= Saeed Zahedi =

British-Iranian engineer

Sir Mir Saeed Zahedi, (born 23 May 1957) is a British-Iranian biomedical engineer and innovator who is the Technical Director at Chas A Blatchford & Sons. He was named Royal Designer for Industry in 2014, and in 2016 he appeared on Debrett's 500 List, which recognises Britain's 500 most influential individuals. He was knighted "for services to Engineering and Innovation" in 2017.

== Early life and education ==
Zahedi was born on 23 May 1957 in Tehran, Iran. He moved to the UK as a teenager to attend school in Sloane Square. He studied mechanical engineering at the Polytechnic of Central London, graduating with a Bachelor of Science (BSc) degree. He undertook postgraduate studies in biomedical engineering at the University of Strathclyde. His doctoral thesis was titled "The study of alignment of lower limb prostheses" and was completed in 2007.

== Career ==
Having previously worked as a research assistant at the University of Strathclyde, Zahedi was employed as a medical physicist in charge of a prosthetic clinic in the National Health Service (NHS) during his early career. In 1988, Zahedi began working at Chas A Blatchford & Sons as a project manager. He became Head of Technology at PDD (Pankhurst Design and Development Group Ltd) in 1999.

In 2003, Zahedi returned to Chas A Blatchford & Sons in the research and development unit and was later appointed Technical Director in 2006. He is a visiting professor at Bournemouth University's Design Simulation Research Centre and previously, the University of Surrey.

Zahedi led the team at Blatchford that developed the Linx, the first microprocessor-controlled lower limb prosthetic where the foot and knee continuously ‘talk’ to each other. With its combination of new materials, microprocessor controls and understanding of how people walk, Linx won the 2016 MacRobert Award. This system uses a network of sensors across the knee and foot to collect data on the user's activity which is subsequently used to adapt to the specific movements of the user and their respective environment. In August 2016, he answered questions in an AMA (Ask Me Anything) session on Reddit's IAmA subreddit.

== Honours and awards ==
Zahedi is the author of over 125 publications related to prosthesis research and has patented over 35 inventions. In 2011 he was nominated for the Prince Philip Designers Prize for which he received a Special Commendation. In 2013 he received the Royal Designer for Industry (RDI) award for engineering design.

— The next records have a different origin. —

Lemma rfind_lower s : rfind x (map lower s) = rfind x s.
Proof.
  induction s as [|c s IH]; simpl; [reflexivity|].
  now rewrite IH, eqb_lower.
Qed.

Lemma split_lower s : split x (map lower s) = map (map lower) (split x s).
Proof.
  induction s as [|c s IH]; simpl; [reflexivity|].
  rewrite eqb_lower, IH.
  destruct (Ascii.eqb c x); [reflexivity|].
  destruct (split x s); reflexivity.
Qed.

End TagCaseFacts.

Lemma basename_lower p : basename (map lower p) = map lower (basename p).
Proof.
  unfold basename; rewrite rfind_lower by (simpl; tauto).
  destruct (rfind "/" p); [apply skipn_map|reflexivity].
Qed.

Lemma splitext_root_lower p :
  splitext_root (map lower p) = map lower (splitext_root p).
Proof.
  unfold splitext_root.
  rewrite !rfind_lower by (simpl; tauto).
  destruct (rfind "." p) as [d|]; [|reflexivity].
  rewrite skipn_map, firstn_map, firstn_map.
  replace (existsb (fun c => negb (Ascii.eqb c "."))
             (map lower (firstn (d - match rfind "/" p with Some i => S i | None => 0 end)
                           (skipn match rfind "/" p with Some i => S i | None => 0 end p))))
    with (existsb (fun c => negb (Ascii.eqb c "."))
            (firstn (d - match rfind "/" p with Some i => S i | None => 0 end)
               (skipn match rfind "/" p with Some i => S i | None => 0 end p))).
  - now destruct (_ && _).
  - generalize (firstn (d - match rfind "/" p with Some i => S i | None => 0 end)
                  (skipn match rfind "/" p with Some i => S i | None => 0 end p)).
    induction l as [|c l IH]; simpl; [reflexivity|].
    rewrite IH, (eqb_lower "."); [reflexivity|simpl; tauto].
Qed.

He and his team were finalists in the 2010 MacRobert Award for work on the Echelon hydraulic ankle-foot, the world's first self-aligning prosthesis. Along with four colleagues, Zahedi won the 2016 MacRobert Award for their development of Linx.

Zahedi is a member of ISO, CEN and IEC Working Groups. He has won 5 BLESMA awards, IMechE Special Needs, and ISPO Forchheimer in 1989, for his PhD work conducted at Strathclyde University.

In the 2000 New Year Honours, Zahedi was awarded an OBE for "services to the Prosthetics Industry". In 2017, during the ISPO World Congress in Cape Town, Zahedi delivered one of the three keynote speeches to the 2,000 participants.

Zahedi received a knighthood in the Queen's Birthday Honours 2017 "for services to Engineering and Innovation".

In 2019 Zahedi was made an Honorary Fellow of the IMechE to recognise his outstanding contribution to innovation and engineering in the field of rehabilitation.

Zahedi served as Chair of the ISPO Scientific Committee from 2020 to 2022 and currently sits on the committee as the Past-Chair, remaining actively involved in the ISPO UK Committee as well as the wider activities of ISPO International.

== Personal life ==
Zahedi married Shirin Zahedi (née Sadeghian) in 1988. The couple has two children. He resides in London.